Streets throughout downtown Lake Charles were paved with brick in the early decades of the 20th century.
Over the years the brick streets were overlain or replaced with concrete, but two streets — Pithon and Ford — featured bricks until 1981.
“Despite the street having endured 70 years of traffic from horse-drawn carriages to the internal combustion machine, the city considers the bricks too difficult to maintain,” reads a June 18, 1981, American Press story on the removal of bricks from Ford Street.
“Concrete is durable and more easily withstands the passage of heavy trucks and the like, officials said.”
The bricks, along with century-old trolley tracks, on Hodges Street were exposed about 10 years ago so the road could be repaved.

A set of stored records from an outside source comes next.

(** [scan_once], and the loops of arrays and objects: what they take after the
    elements read so far.  The fuel bounds the nesting of calls. *)
Fixpoint scan_value `{NumText} (fuel : nat) (s : str) : result (value * str) :=
  match fuel with
  | O => raise OutOfFuel ""
  | S k =>
      match s with
      | [] => expecting "Expecting value"
      | c :: r =>
          if c =? 34 then x ← scan_string r; Ok (VStr x.1, x.2)
          else if c =? 123 then
            match skip_space r with
            | c1 :: r1 => if c1 =? 125 then Ok (VObj [], r1) else scan_members k (c1 :: r1) []
            | [] => expecting "Expecting property name"
            end
          else if c =? 91 then
            match skip_space r with
            | c1 :: r1 => if c1 =? 93 then Ok (VArr [], r1) else scan_items k (c1 :: r1) []
            | [] => expecting "Expecting value"
            end
          else match scan_keyword keywords s with
               | Some x => Ok x
               | None =>
                   match scan_number s with
                   | Some (t, is_float, r') => v ← number_value t is_float; Ok (v, r')
                   | None => expecting "Expecting value"
                   end
               end
      end
  end
with scan_items `{NumText} (fuel : nat) (s : str) (acc : list value) : result (value * str) :=
  match fuel with
  | O => raise OutOfFuel ""
  | S k =>
      x ← scan_value k s;
      match skip_space x.2 with
      | c :: r =>
          if c =? 93 then Ok (VArr (acc ++ [x.1]), r)
          else if c =? 44 then scan_items k (skip_space r) (acc ++ [x.1])
          else expecting "Expecting ',' delimiter"
      | [] => expecting "Expecting ',' delimiter"
      end
  end
with scan_members `{NumText} (fuel : nat) (s : str) (acc : list (str * value)) : result (value * str) :=
  match fuel with
  | O => raise OutOfFuel ""
  | S k =>
      match s with
      | q :: r =>
          if q =? 34 then
            key ← scan_string r;
            match skip_space key.2 with
            | c :: r1 =>
                if c =? 58 then
                  x ← scan_value k (skip_space r1);
                  match skip_space x.2 with
                  | c2 :: r2 =>
                      if c2 =? 125 then Ok (VObj (obj_set key.1 x.1 acc), r2)
                      else if c2 =? 44 then scan_members k (skip_space r2) (obj_set key.1 x.1 acc)
                      else expecting "Expecting ',' delimiter"
                  | [] => expecting "Expecting ',' delimiter"
                  end
                else expecting "Expecting ':' delimiter"
            | [] => expecting "Expecting ':' delimiter"
            end
          else expecting "Expecting property name"
      | [] => expecting "Expecting property name"
      end
  end.

(** [json.loads(text)] *)
Definition loads `{NumText} (s : str) : result value :=
  raise_if (bool_decide (head s = Some 0xFEFF)) JSONDecodeError "Unexpected UTF-8 BOM (decode using utf-8-sig)";;
  x ← scan_value (S (2 * length s)) (skip_space s);
  raise_if (negb (bool_decide (skip_space x.2 = []))) JSONDecodeError "Extra data";;
  Ok x.1.

(** What the model relies on for the numeral conversions: they fail with
    [ValueError] only, and the text [repr] gives a finite float is a JSON float
    that reads back as the same float. *)
Class NumTextOk `{NumText} := {
  float_of_text_raises : ∀ t, raises_only (exn_is ValueError) (float_of_text t);
  int_of_text_raises : ∀ t, raises_only (exn_is ValueError) (int_of_text t);
  float_repr_scans : ∀ x, 0 ≤ x < 2 ^ 64 → float_finite x = true → scan_number (float_repr x) = Some (float_repr x, true, []);
  float_repr_reads : ∀ x, 0 ≤ x < 2 ^ 64 → float_finite x = true → float_of_text (float_repr x) = Ok x;
}.

(** ** Lemmas: nothing is read twice *)

(** Both kinds of error the parser has. *)
Definition json_error (e : exn) : bool := exn_is JSONDecodeError e || exn_is ValueError e.

(** A scan that consumes some of a text of [n] characters or fails as JSON. *)
Definition scans {A} (n : nat) (m : result (A * str)) : Prop :=
  match m with Ok x => (length x.2 < n)%nat | Err e => json_error e = true end.

Lemma scans_bind {A B} n (m : result (A * str)) (f : A * str → result (B * str)) :
  scans n m → (∀ x, (length x.2 < n)%nat → scans n (f x)) → scans n (m ≫= f).
Proof. intros Hm Hf. destruct m as [x|e]; [|done]. by apply Hf. Qed.

Lemma scans_cons n c m : scans n m → scans n (scan_cons c m).
Proof. unfold scan_cons. by destruct m. Qed.

Lemma scans_le {A} n k (m : result (A * str)) : (n ≤ k)%nat → scans n m → scans k m.
Proof. destruct m; simpl; [lia|done]. Qed.

Lemma skip_space_le s : (length (skip_space s) ≤ length s)%nat.
Proof. induction s as [|c s IH]; simpl; [done|]. case_match; simpl; lia. Qed.

Lemma scan_string_scans s : scans (length s) (scan_string s).
Proof.
  remember (length s) as n eqn:Hn. revert s Hn. induction (lt_wf n) as [n _ IH]. intros s ->.
  assert (Hrec : ∀ c r, (length r < length s)%nat → scans (length s) (scan_cons c (scan_string r))).
  { intros c r Hr. apply scans_cons. apply scans_le with (length r); [lia|]. by eapply IH. }
  destruct s as [|c r]; [done|]. cbn [scan_string]. simpl length in *.
  destruct (c =? 34); [simpl; lia|]. destruct (c =? 92).
  - destruct r as [|e r1]; [done|]. simpl length in *. destruct (e =? 117).
    + destruct r1 as [|a [|b [|c1 [|d r2]]]]; try done. simpl length in *. destruct (hex4_val a b c1 d) as [u|]; [|done].
      destruct r2 as [|x [|y [|a' [|b' [|c' [|d' r3]]]]]]; simpl length in *; try (apply Hrec; simpl; lia).
      destruct (high_surrogate u && (x =? 92) && (y =? 117)); [|apply Hrec; simpl; lia].
      destruct (hex4_val a' b' c' d') as [v|]; [|done]. destruct (low_surrogate v); apply Hrec; simpl; lia.
    + destruct (simple_escape e); [|done]. apply Hrec. lia.
  - destruct (c <? 32); [done|]. apply Hrec. lia.
Qed.

Lemma digit_span_app s : s = (digit_span s).1 ++ (digit_span s).2.
Proof. induction s as [|c s IH]; simpl; [done|]. destruct (is_digit c); [|done]. simpl. by rewrite <- IH. Qed.

(** The parts of a numeral are consecutive pieces of the text. *)
Lemma scan_number_app s t b r : scan_number s = Some (t, b, r) → s = t ++ r ∧ t ≠ [].
Proof.
  unfold scan_number. destruct (sign_span s) as [sg s1] eqn:E1.
  assert (H1 : s = sg ++ s1).
  { unfold sign_span in E1. destruct s as [|c s]; [by simplify_eq|]. destruct (Z.eqb_spec c 45); by simplify_eq. }
  destruct (int_part s1) as [[ip s2]|] eqn:E2; [|done]. cbn [mbind option_bind].
  assert (H2 : s1 = ip ++ s2 ∧ ip ≠ []).
  { unfold int_part in E2. destruct s1 as [|c s1]; [done|]. destruct (Z.eqb_spec c 48); [by simplify_eq|].
    destruct (is_digit c) eqn:Ed; [|done]. injection E2 as E2. change (digit_span (c :: s1) = (ip, s2)) in E2. pose proof (digit_span_app (c :: s1)) as Hs.
    rewrite E2 in Hs. split; [done|]. cbn [digit_span] in E2. rewrite Ed in E2. by injection E2 as <- _. }
  destruct (frac_part s2) as [fp s3] eqn:E3.
  assert (H3 : s2 = fp ++ s3).
  { unfold frac_part in E3. destruct s2 as [|c s2]; [by simplify_eq|]. destruct (Z.eqb_spec c 46) as [->|]; [|by simplify_eq].
    pose proof (digit_span_app s2) as Hs. destruct (digit_span s2) as [[|d ds] r2]; simpl in Hs; simplify_eq; done. }
  destruct (exp_part s3) as [ep s4] eqn:E4.
  assert (H4 : s3 = ep ++ s4).
  { unfold exp_part in E4. destruct s3 as [|c s3]; [by simplify_eq|]. destruct ((c =? 101) || (c =? 69)); [|by simplify_eq].
    destruct (exp_sign s3) as [es r3] eqn:E5.
    assert (H5 : s3 = es ++ r3).
    { unfold exp_sign in E5. destruct s3 as [|c3 s3]; [by simplify_eq|]. destruct ((c3 =? 43) || (c3 =? 45)); by simplify_eq. }
    pose proof (digit_span_app r3) as Hs. destruct (digit_span r3) as [[|d ds] r4]; simpl in Hs; simplify_eq; [done|].
    by rewrite <- app_comm_cons, <- app_assoc. }
  intros [= <- _ <-]. destruct H2 as [-> Hip]. subst. split; [by rewrite <- !app_assoc|]. destruct sg, ip; done.
Qed.

Lemma scan_number_scans s t b r : scan_number s = Some (t, b, r) → (length r < length s)%nat.
Proof. intros [-> Ht]%scan_number_app. rewrite length_app. destruct t; [done|]. simpl. lia. Qed.

Lemma startswith_length s k : startswith s k = true → (length k ≤ length s)%nat.
Proof. intros [s' ->]%startswith_spec. rewrite length_app. lia. Qed.

Lemma scan_keyword_scans ks s v r : Forall (λ k, k.1 ≠ []) ks → scan_keyword ks s = Some (v, r) → (length r < length s)%nat.
Proof.
  induction 1 as [|[k w] ks Hk Hks IH]; simpl; [done|]. destruct (startswith s k) eqn:E; [|done].
  intros [= <- <-]. apply startswith_length in E. rewrite length_drop. destruct k; simpl in *; [done|]. lia.
Qed.

Section scan.
Context `{NumTextOk}.

Lemma number_value_raises t b : ∀ e, number_value t b = Err e → json_error e = true.
Proof using Type*.
  intros e. unfold number_value. destruct b.
  - pose proof (float_of_text_raises t) as Hr. destruct (float_of_text t); simpl; [done|]. intros [= ->].
    unfold json_error. rewrite (Hr e eq_refl). apply orb_true_r.
  - unfold raise_if. case_match; simpl; [|done]. by intros [= <-].
Qed.

(** Twice the length of the text is enough fuel. *)
Lemma scan_fuel fuel :
  (∀ s, (2 * length s + 1 ≤ fuel)%nat → scans (length s) (scan_value fuel s)) ∧
  (∀ s acc, (2 * length s + 2 ≤ fuel)%nat → scans (length s) (scan_items fuel s acc)) ∧
  (∀ s acc, (2 * length s + 2 ≤ fuel)%nat → scans (length s) (scan_members fuel s acc)).
Proof using Type*.
  induction fuel as [|k (IHv & IHi & IHm)]; [split_and!; intros; lia|]. split_and!.
  - intros [|c r] Hf; [done|]. simpl length in *. cbn [scan_value]. pose proof (skip_space_le r) as Hsk.
    destruct (c =? 34).
    { apply scans_bind; [eapply scans_le; [|apply scan_string_scans]; lia|]. intros x Hx. simpl. lia. }
    destruct (c =? 123).
    { destruct (skip_space r) as [|c1 r1] eqn:E; [done|]. simpl length in Hsk. destruct (c1 =? 125); [simpl; lia|].
      eapply scans_le; [|apply IHm]; simpl; lia. }
    destruct (c =? 91).
    { destruct (skip_space r) as [|c1 r1] eqn:E; [done|]. simpl length in Hsk. destruct (c1 =? 93); [simpl; lia|].
      eapply scans_le; [|apply IHi]; simpl; lia. }
    destruct (scan_keyword keywords (c :: r)) as [[v r']|] eqn:E.
    { apply (scan_keyword_scans keywords (c :: r)) in E; [exact E|]. by repeat constructor. }
    destruct (scan_number (c :: r)) as [[[t b] r']|] eqn:E2; [|done]. apply scan_number_scans in E2.
    destruct (number_value t b) eqn:E3; simpl; [exact E2|]. by eapply number_value_raises.
  - intros s acc Hf. cbn [scan_items]. apply scans_bind; [apply IHv; lia|]. intros x Hx.
    pose proof (skip_space_le x.2) as Hsk. destruct (skip_space x.2) as [|c r] eqn:E; [done|]. simpl length in Hsk.
    destruct (c =? 93); [simpl; lia|]. destruct (c =? 44); [|done]. pose proof (skip_space_le r).
    eapply scans_le; [|apply IHi]; lia.
  - intros [|q r] acc Hf; [done|]. simpl length in *. cbn [scan_members]. destruct (q =? 34); [|done].
    apply scans_bind; [eapply scans_le; [|apply scan_string_scans]; lia|]. intros key Hkey.
    pose proof (skip_space_le key.2) as Hsk. destruct (skip_space key.2) as [|c r1] eqn:E; [done|]. simpl length in Hsk.
    destruct (c =? 58); [|done]. pose proof (skip_space_le r1) as Hsk1.
    apply scans_bind; [eapply scans_le; [|apply IHv]; lia|]. intros x Hx.
    pose proof (skip_space_le x.2) as Hsk2. destruct (skip_space x.2) as [|c2 r2] eqn:E2; [done|]. simpl length in Hsk2.
    destruct (c2 =? 125); [simpl; lia|]. destruct (c2 =? 44); [|done]. pose proof (skip_space_le r2).
    eapply scans_le; [|apply IHm]; lia.
Qed.

(** [loads] always returns or raises a JSON error. *)
Lemma loads_raises s : raises_only json_error (loads s).
Proof using Type*.
  unfold loads. apply raises_only_bind; [by apply raises_only_if|]. intros _ _.
  pose proof (proj1 (scan_fuel (S (2 * length s))) (skip_space s)) as Hs. pose proof (skip_space_le s).
  apply raises_only_bind; [|intros; apply raises_only_bind; [by apply raises_only_if|intros; apply raises_only_ok]].
  intros e E. rewrite E in Hs. apply Hs. lia.
Qed.

End scan.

Since then, patches of the road’s surface have worn away, exposing bricks here and there.
Online: http://libguides.mcneese.edu/archives.
Work hours figure in health care law
How many hours does an employee have to work to be considered eligible for benefits?
The law generally leaves that up to employers.
But starting next year the Patient Protection and Affordable Care Act will require businesses with 50 or more workers to provide health insurance to full-time employees or face fines.
The law defines “full-time employees” as those who work an average of 30 hours a week. Hours put in by part-time employees count toward determining whether the law applies to a business.
“To determine the number of full-time equivalents, add up the number of hours that part-time workers performed during the month and divide that number by 120,” reads the website of the Society for Human Resource Management.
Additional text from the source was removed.